◆ **What to do**: Pull every line that includes the word "final" out of the data below and copy it.

+===+

(** The parse result and the view.  [alloc 0] answers the allocation of the view
    itself, made before anything is reserved. *)
Definition yvex_gguf_open_ex (artifact : option yvex_artifact) (io : Z -> list pread_answer) (alloc : Z -> bool)
    (options : option yvex_gguf_reader_options) : yvex_gguf_parse_result * outcome yvex_gguf :=
  match artifact with
  | None => open_fail PARSE_INVALID_ARGUMENT SECTION_FILE "artifact handle is required"
  | Some artifact =>
      let effective := default yvex_gguf_reader_options_default options in
      if options_zero effective
      then open_fail PARSE_INVALID_ARGUMENT SECTION_RESOURCE "GGUF reader limits must be nonzero" else
      if negb (alloc 0)
      then open_fail PARSE_ALLOCATION_FAILURE SECTION_RESOURCE "failed to allocate GGUF view" else
      if max_owned_bytes effective <? SIZEOF_GGUF
      then match yvex_gguf_close (gguf_start artifact) with
           | Fault f => (gguf_parse_result_reset, Fault f)
           | _ => open_fail PARSE_RESOURCE_LIMIT SECTION_RESOURCE "GGUF view exceeds owned-memory budget"
           end else
      match parse_stages artifact io alloc effective (cursor_start artifact, gguf_start artifact) with
      | ((cur, gguf), Done _) =>
          (mk_parse_result PARSE_OK SECTION_NONE (c_offset cur) ULLONG_MAX "GGUF structural reader accepted input",
           Done (with_stats (c_stats cur) gguf))
      | ((cur, gguf), Refuse status reason) =>
          match yvex_gguf_close gguf with
          | Fault f => (c_result cur, Fault f)
          | _ => (c_result cur, Refuse status reason)
          end
      | ((cur, _), Fault f) => (c_result cur, Fault f)
      end
  end.
Record cur_ok (c : yvex_file_cursor) : Prop := {
  co_offset : 0 <= c_offset c <= zlen (a_bytes artifact);
  co_size : c_offset c <= a_size artifact;
  co_structural : st_structural_bytes_read (c_stats c) = c_offset c;
  co_structural_max : c_offset c <= max_structural_bytes options;
  co_calls : 0 <= st_read_calls (c_stats c) <= c_offset c;
  co_owned : 0 <= st_owned_bytes (c_stats c) <= max_owned_bytes options;
  co_strings : 0 <= st_total_string_bytes (c_stats c) <= max_total_string_bytes options;
  co_entries : 0 <= st_total_array_entries (c_stats c) <= max_total_array_entries options
}.

(** The cursor advanced by a cost. *)
Definition spend (k : cost) (st : yvex_gguf_reader_stats) : yvex_gguf_reader_stats :=
  mk_stats (st_file_size st) (st_structural_bytes_read st + k_bytes k) (st_payload_bytes_read st)
    (st_read_calls st + k_reads k) (st_owned_bytes st + k_owned k) (st_total_string_bytes st + k_strings k)
    (st_total_array_entries st + k_entries k) (st_directory_end_offset st).

(** The end of the directory is recorded apart from the other counters. *)
Definition counters (st : yvex_gguf_reader_stats) : yvex_gguf_reader_stats :=
  mk_stats (st_file_size st) (st_structural_bytes_read st) (st_payload_bytes_read st) (st_read_calls st)
    (st_owned_bytes st) (st_total_string_bytes st) (st_total_array_entries st) 0.

Definition moved (k : cost) (c c' : yvex_file_cursor) : Prop :=
  c_offset c' = c_offset c + k_bytes k /\ counters (c_stats c') = spend k (counters (c_stats c)).

Lemma moved_fields k c c' : moved k c c' ->
  c_offset c' = c_offset c + k_bytes k
  /\ st_structural_bytes_read (c_stats c') = st_structural_bytes_read (c_stats c) + k_bytes k
  /\ st_read_calls (c_stats c') = st_read_calls (c_stats c) + k_reads k
  /\ st_owned_bytes (c_stats c') = st_owned_bytes (c_stats c) + k_owned k
  /\ st_total_string_bytes (c_stats c') = st_total_string_bytes (c_stats c) + k_strings k
  /\ st_total_array_entries (c_stats c') = st_total_array_entries (c_stats c) + k_entries k.
Proof. intros [Ho Hs]. injection Hs as _ H1 _ H2 H3 H4 H5. done. Qed.
Lemma spec_string_body (c0 : yvex_file_cursor) len format_max no_nul field :
  0 <= len < 2 ^ 64 - 1 ->
  spec (fun c d => P d /\ st_total_string_bytes (c_stats c) + len <= max_total_string_bytes options)
    (on_cursor (
      _ ← reserve_owned options (len + 1);
      _ ← allocate alloc "failed to allocate GGUF string";
      copy ← (if 0 <? len
              then so_or (cursor_read_exact artifact io options len field)
                     (cursor_fail (string_parse_code c0 format_max) (c_section c0) field)
              else mret []);
      if no_nul && bool_decide (0 ∈ copy)
      then cursor_fail (identifier_code c0) (c_section c0) "GGUF identifier contains an embedded null byte" else
      valid ← so_lift (utf8_valid copy);
      if negb valid
      then cursor_fail (string_parse_code c0 format_max) (c_section c0) "GGUF string is not valid UTF-8" else
      _ ← add_string_bytes len;
      mret copy))
    (cursor_only (fun a b k => a = b /\ zlen b = len /\ Forall is_u8 b /\ text_ok b
       /\ (no_nul = true -> 0 ∉ b) /\ k = body_cost len)).
Proof.
  intros Hl.
  assert (forall c d, P d /\ st_total_string_bytes (c_stats c) + len <= max_total_string_bytes options ->
    clear d = Done tt) as Hrel' by (intros c d [Hd _]; by apply Hrel).
  assert (forall c, identifier_code c <> PARSE_OK) as Hic by (intros c; unfold identifier_code; by case_bool_decide).
  assert (forall c, string_parse_code c format_max <> PARSE_OK) as Hsc
    by (intros c; unfold string_parse_code; case_match; [done|apply Hic]).
  eapply spec_same.
  { eapply spec_cursor_bind with (pre2 := fun _ c d => P d /\ st_total_string_bytes (c_stats c) + len <= max_total_string_bytes options).
    { apply spec_reserve; [done| |lia]. intros c d H. left. by apply (Hrel' c). }
    2:{ intros c c' d a d' b k _ [HP Hs] (-> & -> & ->) Hm%moved_fields. cbn in Hm. split; [done|lia]. }
    intros u.
    eapply spec_cursor_bind with (pre2 := fun _ c d => P d /\ st_total_string_bytes (c_stats c) + len <= max_total_string_bytes options).
    { apply spec_allocate. left. exact Hrel'. }
    2:{ intros c c' d a d' b k _ [HP Hs] (-> & -> & ->) Hm%moved_fields. cbn in Hm. split; [done|lia]. }
    intros u2.
    eapply spec_cursor_bind with (pre2 := fun copy c d => (P d /\ st_total_string_bytes (c_stats c) + len <= max_total_string_bytes options)
      /\ Forall is_u8 copy).
    { apply spec_copy; [exact Hrel'|lia|apply Hsc]. }
    2:{ intros c c' d a d' b k _ [HP Hs] (-> & -> & _ & Hu & ->) Hm%moved_fields. split; [|done]. split; [done|].
        unfold copy_cost in Hm. destruct (0 <? len); cbn in Hm; lia. }
    intros copy.
    eapply spec_cursor_if; [apply spec_fail; [naive_solver|apply Hic]|]. intros _.
   
    eapply spec_cursor_bind with (pre2 := fun _ c d => P d /\ st_total_string_bytes (c_stats c) + len <= max_total_string_bytes options).
    { apply (spec_lift_cursor _ _ _ _ _ _ _ (verdict copy)). intros c d [_ Hu].
      destruct (utf8_valid_exact copy Hu) as (v & E & _). unfold verdict. by rewrite E. }
    2:{ intros c c' d a d' b k _ [HP _] (-> & -> & -> & ->) Hm%moved_fields. cbn in Hm. destruct HP. split; [done|lia]. }
    intros valid. eapply spec_cursor_if; [apply spec_fail; [exact Hrel'|apply Hsc]|]. intros _.
   
    eapply spec_cursor_bind with (pre2 := fun _ _ _ => True); [|intros u3; apply spec_cursor_ret|done].
    apply (spec_charge _ _ _ _ _ _ _ (mk_cost 0 0 len 0 0)); [unfold cost_ok; cbn; lia|done|].
    intros c d [_ Hs] Hc. destruct Hc. split; [split; cbn; lia|]. split; cbn; [lia|]. unfold spend, counters. cbn. f_equal; lia. }
  intros d a d' b k. unfold then_, cursor_only, guarded, nothing. split.
  - intros (u1 & d1 & b1 & k1 & b2 & k2 & (-> & -> & ->) & (u2 & d2 & b3 & k3 & b4 & k4 & (-> & -> & ->) &
      (copy & d3 & b5 & k5 & b6 & k6 & (-> & -> & Hz & Hu & ->) & (Hn & v & d4 & b7 & k7 & b8 & k8 & (-> & -> & -> & ->) &
      (Hv & u3 & d5 & b9 & k9 & b10 & k10 & (-> & -> & ->) & (-> & -> & -> & ->) & -> & ->) & -> & ->) & -> & ->) & -> & ->) & -> & ->).
    rewrite !app_nil_r. cbn [app]. split; [done|]. split; [done|]. split; [done|]. split; [done|].
    destruct (utf8_valid_exact b5 Hu) as (v & E & Hx). unfold verdict in Hv. rewrite E in Hv.
    split; [apply Hx; by destruct v|]. split; [|unfold copy_cost, body_cost, read_cost, owned_cost; destruct (0 <? len) eqn:E0; cost_eq].
    intros ->. cbn in Hn. by apply bool_decide_eq_false in Hn.
  - intros (-> & -> & Hz & Hu & Ht & Hn & ->). exists tt, d, [], (owned_cost (len + 1)), b, (mk_cost len (if 0 <? len then 1 else 0) len 0 0).
    split; [done|]. split; [|split; [done|unfold body_cost; cost_eq]].
    exists tt, d, [], cost_zero, b, (mk_cost len (if 0 <? len then 1 else 0) len 0 0). split; [done|]. split; [|split; [done|cost_eq]].
    exists b, d, b, (copy_cost len), [], (mk_cost 0 0 len 0 0). split; [done|].
    split; [|split; [by rewrite app_nil_r|unfold copy_cost; destruct (0 <? len) eqn:E0; [cost_eq|assert (len = 0) as -> by lia; cost_eq]]].
    split; [destruct no_nul; [|done]; cbn; apply bool_decide_eq_false_2; by apply Hn|].
    exists (verdict b), d, [], cost_zero, [], (mk_cost 0 0 len 0 0). split; [done|]. split; [|split; [done|cost_eq]].
    destruct (utf8_valid_exact b Hu) as (v & E & Hx). unfold verdict. rewrite E.
    split; [apply Hx in Ht; by rewrite Ht|]. exists tt, d, [], (mk_cost 0 0 len 0 0), [], cost_zero.
    split; [done|]. split; [done|]. split; [done|cost_eq].
Qed.

Lemma body_cost_ok (b : list Z) len : zlen b = len -> cost_ok (body_cost len) /\ k_bytes (body_cost len) = zlen b.
Proof.
  intros <-. pose proof (zlen_nonneg b). unfold cost_ok, body_cost.
  cbn [k_bytes k_reads k_strings k_entries k_owned]. case_match; lia.
Qed.

(** The bytes of an accepted string of length [len]. *)
Definition string_body format_max nonempty no_nul (len : Z) : D -> list Z -> D -> list Z -> cost -> Prop :=
  cursor_only (fun a b k => a = b /\ zlen b = len /\ k = body_cost len
                 /\ string_ok options format_max nonempty no_nul a).

Lemma string_body_cost format_max nonempty no_nul len d a d' b k :
  string_body format_max nonempty no_nul len d a d' b k -> cost_ok k /\ k_bytes k = zlen b.
Proof.
  intros (-> & -> & Hz & -> & _). by apply body_cost_ok.
Qed.

(** The checks between the length and the bytes. *)
Lemma spec_string_checks format_max nonempty no_nul field len (c0 : yvex_file_cursor) :
  0 <= len < 18446744073709551616 -> cur_ok artifact options c0 ->
  spec (fun c d => c = c0 /\ is_u64 len /\ P d)
    (on_cursor (
      if nonempty && (len =? 0)
      then cursor_fail (empty_identifier_parse_code c0) (c_section c0) "GGUF identifier string is empty" else
      if negb (format_max =? 0) && (format_max <? len)
      then cursor_fail (identifier_code c0) (c_section c0) "GGUF identifier exceeds the pinned format limit" else
      if max_string_bytes options <? len
      then cursor_fail PARSE_RESOURCE_LIMIT SECTION_RESOURCE "GGUF string exceeds configured limit" else
      if (SIZE_MAX - 1 <? len) || (ULLONG_MAX - st_total_string_bytes (c_stats c0) <? len)
         || (max_total_string_bytes options <? st_total_string_bytes (c_stats c0) + len)
      then cursor_fail PARSE_RESOURCE_LIMIT SECTION_RESOURCE "GGUF cumulative string budget exceeded" else
      _ ← reserve_owned options (len + 1);
      _ ← allocate alloc "failed to allocate GGUF string";
      copy ← (if 0 <? len
              then so_or (cursor_read_exact artifact io options len field)
                     (cursor_fail (string_parse_code c0 format_max) (c_section c0) field)
              else mret []);
      if no_nul && bool_decide (0 ∈ copy)
      then cursor_fail (identifier_code c0) (c_section c0) "GGUF identifier contains an embedded null byte" else
      valid ← so_lift (utf8_valid copy);
      if negb valid
      then cursor_fail (string_parse_code c0 format_max) (c_section c0) "GGUF string is not valid UTF-8" else
      _ ← add_string_bytes len;
      mret copy))
    (string_body format_max nonempty no_nul len).
Proof.
  intros Hl Hc0. pose proof (fo_options _ _ Hfile) as Ho.
  pose proof (oo_string _ Ho) as Hms. pose proof (oo_strings _ Ho) as Hmt. pose proof (oo_owned _ Ho) as Hmo.
  unfold is_u64 in Hms, Hmt, Hmo. pose proof (co_strings _ _ _ Hc0) as Hs0. pose proof (co_owned _ _ _ Hc0) as Hw0.
  assert (forall c : yvex_file_cursor, identifier_code c <> PARSE_OK) as Hic
    by (intros c; unfold identifier_code; by case_bool_decide).
  assert (forall (c : yvex_file_cursor) d, c = c0 /\ is_u64 len /\ P d -> clear d = Done tt) as Hrel'
    by (intros c d (_ & _ & Hd); by apply Hrel).
  eapply spec_same.
  { eapply spec_cursor_if; [apply spec_fail; [exact Hrel'|unfold empty_identifier_parse_code; by case_bool_decide]|intros _].
    eapply spec_cursor_if; [apply spec_fail; [exact Hrel'|apply Hic]|intros _].
    eapply spec_cursor_if; [apply spec_fail; [exact Hrel'|done]|intros _].
    eapply spec_cursor_budget with (c0 := c0); [|by intros c d [-> _]|apply spec_fail; [exact Hrel'|done]| |];
      [shelve| |].
    - intros G4. eapply spec_pre; [apply (spec_string_body c0 len format_max no_nul field)|].
      + unfold SIZE_MAX, UINT64_MAX in G4. lia.
      + intros c d (-> & _ & Hd). split; [done|]. lia.
    - intros d a d' b k _ (-> & -> & Hz & _ & _ & _ & ->) Hw. unfold within, body_cost in Hw.
      cbn [k_bytes k_reads k_strings k_entries k_owned] in Hw. unfold SIZE_MAX, ULLONG_MAX, UINT64_MAX. lia.
    Unshelve. intros d a d' b k (-> & -> & Hz & _ & _ & _ & ->). by apply body_cost_ok. }
  intros d a d' b k. unfold guarded, cursor_only, string_body, string_ok. split.
  - intros (G1 & G2 & G3 & -> & -> & Hz & Hu & Ht & Hn & ->). split; [done|]. split; [done|]. split; [done|].
    split; [done|]. split; [done|]. split; [done|]. split; [lia|]. split; [|split; [|done]].
    + intros -> ->. cbn in G1. unfold zlen in Hz. cbn in Hz. lia.
    + intros Hm. lia.
  - intros (-> & -> & Hz & -> & Ht & Hu & Hm & He & Hf & Hn). split; [|split; [|split; [lia|by repeat split]]].
    + destruct nonempty; [|done]. cbn. specialize (He eq_refl). destruct b as [|x b]; [done|].
      pose proof (zlen_nonneg b). rewrite zlen_cons in Hz. lia.
    + destruct (format_max =? 0) eqn:E; [done|]. cbn. specialize (Hf ltac:(lia)). lia.
Qed.
Lemma testbit_top k bits : 0 <= k -> 0 <= bits < 2 ^ (k + 1) -> Z.testbit bits k = (2 ^ k <=? bits).
Proof.
  intros Hk Hb. assert (0 < 2 ^ k) by (apply Z.pow_pos_nonneg; lia). rewrite Z.pow_add_r, Z.pow_1_r in Hb by lia.
  apply eq_true_iff_eq. rewrite Z.testbit_true, Z.leb_le by done.
  assert (bits / 2 ^ k = 0 \/ bits / 2 ^ k = 1) as [E|E].
  { pose proof (Z.div_pos bits (2 ^ k)). pose proof (Z.div_lt_upper_bound bits (2 ^ k) 2). lia. }
  - rewrite E. split; [done|]. intros. apply Z.div_small_iff in E; lia.
  - rewrite E. split; [|done]. intros _. pose proof (Z.mul_div_le bits (2 ^ k)). lia.
Qed.

Lemma extended_signed width bits :
  In width [1; 2; 4; 8] -> 0 <= bits < 2 ^ (8 * width) -> as_int64 (extended width bits) = signed width bits.
Proof.
  intros Hw Hb. unfold as_int64, extended, signed. cbn in Hw.
  assert (forall w m, width = w -> 0 < w < 8 -> m = 2 ^ (64 - 8 * w) - 1 -> u64 (Z.shiftl ULLONG_MAX (w * 8)) = Z.shiftl m (8 * w) ->
    (if 2 ^ 63 <=? (if (w <? 8) && Z.testbit bits (w * 8 - 1) then Z.lor bits (u64 (Z.shiftl ULLONG_MAX (w * 8))) else bits)
     then (if (w <? 8) && Z.testbit bits (w * 8 - 1) then Z.lor bits (u64 (Z.shiftl ULLONG_MAX (w * 8))) else bits) - 2 ^ 64
     else (if (w <? 8) && Z.testbit bits (w * 8 - 1) then Z.lor bits (u64 (Z.shiftl ULLONG_MAX (w * 8))) else bits))
    = if bits <? 2 ^ (8 * w - 1) then bits else bits - 2 ^ (8 * w)) as A.
  { intros w m -> Hw8 Hm ->. replace (w <? 8) with true by lia. cbn [andb].
    assert (2 ^ (8 * w) = 2 * 2 ^ (8 * w - 1)) as E2 by (rewrite <- Z.pow_succ_r by lia; f_equal; lia).
    assert (2 ^ (8 * w - 1) <= 2 ^ 55) by (apply Z.pow_le_mono_r; lia).
    assert (2 ^ (8 * w) * 2 ^ (64 - 8 * w) = 2 ^ 64) by (rewrite <- Z.pow_add_r by lia; f_equal; lia).
    rewrite testbit_top by (replace (w * 8 - 1 + 1) with (8 * w) by lia; lia).
    replace (w * 8 - 1) with (8 * w - 1) by lia.
    destruct (2 ^ (8 * w - 1) <=? bits) eqn:E.
    - rewrite lor_shiftl_add by (subst m; lia). replace (bits <? 2 ^ (8 * w - 1)) with false by lia.
      replace (2 ^ 63 <=? bits + m * 2 ^ (8 * w)) with true by (subst m; lia). subst m. lia.
    - replace (bits <? 2 ^ (8 * w - 1)) with true by lia. by replace (2 ^ 63 <=? bits) with false by lia. }
  destruct Hw as [<-|[<-|[<-|[<-|[]]]]];
    [apply (A 1 (2 ^ 56 - 1)); [done|lia|done|by vm_compute]|apply (A 2 (2 ^ 48 - 1)); [done|lia|done|by vm_compute]
    |apply (A 4 (2 ^ 32 - 1)); [done|lia|done|by vm_compute]|].
  cbn [Z.ltb Z.compare Pos.compare Pos.compare_cont andb]. change (2 ^ (8 * 8 - 1)) with (2 ^ 63). change (2 ^ (8 * 8)) with (2 ^ 64).
  destruct (2 ^ 63 <=? bits) eqn:E; [by replace (bits <? 2 ^ 63) with false by lia|by replace (bits <? 2 ^ 63) with true by lia].
Qed.
(** ** The whole layout *)

(** The checks of the alignment the metadata declares. *)
Definition layout_check_alignment (gguf : yvex_gguf) : LO unit :=
  value ← so_lift (yvex_gguf_metadata_find gguf general_alignment);
  align ← get_field alignment;
  _ ← match value with
      | None => mret tt
      | Some v =>
          let refuse := layout_fail LAYOUT_INVALID_ALIGNMENT_TYPE "general.alignment must have GGUF uint32 type" in
          if negb (bool_decide (yvex_gguf_value_type_of (Some v) = VALUE_UINT32)) then refuse else
          match yvex_gguf_value_as_u64 (Some v) with
          | Done declared =>
              if declared =? align then mret tt
              else layout_fail LAYOUT_VIEW_FILE_MISMATCH "parsed alignment differs from metadata"
          | Refuse _ _ => refuse
          | Fault f => so_lift (Fault f)
          end
      end;
  if align =? 0 then layout_fail LAYOUT_INVALID_ALIGNMENT_VALUE "general.alignment must be nonzero" else
  if negb (Z.land align (u32 (align - 1)) =? 0)
  then layout_fail LAYOUT_ALIGNMENT_NOT_POWER_OF_TWO "general.alignment must be a power of two"
  else mret tt.

(** The padding between the directory and the data. *)
Definition layout_check_directory (gguf : yvex_gguf) : LO unit :=
  align ← get_field alignment;
  end_ ← get_field directory_end;
  size ← get_field actual_file_size;
  match align_up_power_of_two end_ align with
  | None => layout_fail LAYOUT_ALIGNMENT_OVERFLOW "directory-to-data alignment overflows"
  | Some data =>
      _ ← set_field tensor_data_offset data;
      if negb (data =? yvex_gguf_tensor_data_offset gguf)
      then layout_fail LAYOUT_VIEW_FILE_MISMATCH "parsed tensor-data offset is not the canonical aligned directory end" else
      let padding := u64 (data - end_) in
      _ ← set_field directory_padding_bytes padding;
      if size <? data
      then (_ ← set_field failure_absolute_offset end_;
            layout_fail LAYOUT_PADDING_TRUNCATED "directory-to-data padding is truncated") else
      read_zero_padding end_ padding LAYOUT_DIRECTORY_PADDING_NONZERO
  end.

(** The sums after the last tensor. *)
Definition layout_check_span : LO unit :=
  cur ← get_cursor;
  _ ← set_field data_section_span (lc_expected cur);
  directory ← get_field directory_padding_bytes;
  inter ← get_field inter_tensor_padding_bytes;
  final ← get_field final_tensor_padding_bytes;
  data ← get_field tensor_data_offset;
  size ← get_field actual_file_size;
  let overflow := layout_fail LAYOUT_AGGREGATE_OVERFLOW "aggregate GGUF layout span overflows" in
  match yvex_gguf_layout_sum_checked directory inter with
  | None => overflow
  | Some total =>
      _ ← set_field total_padding_bytes total;
      match yvex_gguf_layout_sum_checked total final with
      | None => overflow
      | Some total =>
          _ ← set_field total_padding_bytes total;
          match yvex_gguf_layout_sum_checked data (lc_expected cur) with
          | None => overflow
          | Some required =>
              _ ← set_field required_file_end required;
              if size <? required
              then layout_fail LAYOUT_PADDING_TRUNCATED "GGUF file ends before the required padded data span" else
              _ ← set_field trailing_bytes (size - required);
              if negb (size - required =? 0)
              then (_ ← set_field failure_absolute_offset required;
                    layout_fail LAYOUT_NONCANONICAL_TAIL "bytes after the canonical padded data span are not admitted")
              else mret tt
          end
      end
  end.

+===+

◆ **Result of the exercise**:
  final ← get_field final_tensor_padding_bytes;
      match yvex_gguf_layout_sum_checked total final with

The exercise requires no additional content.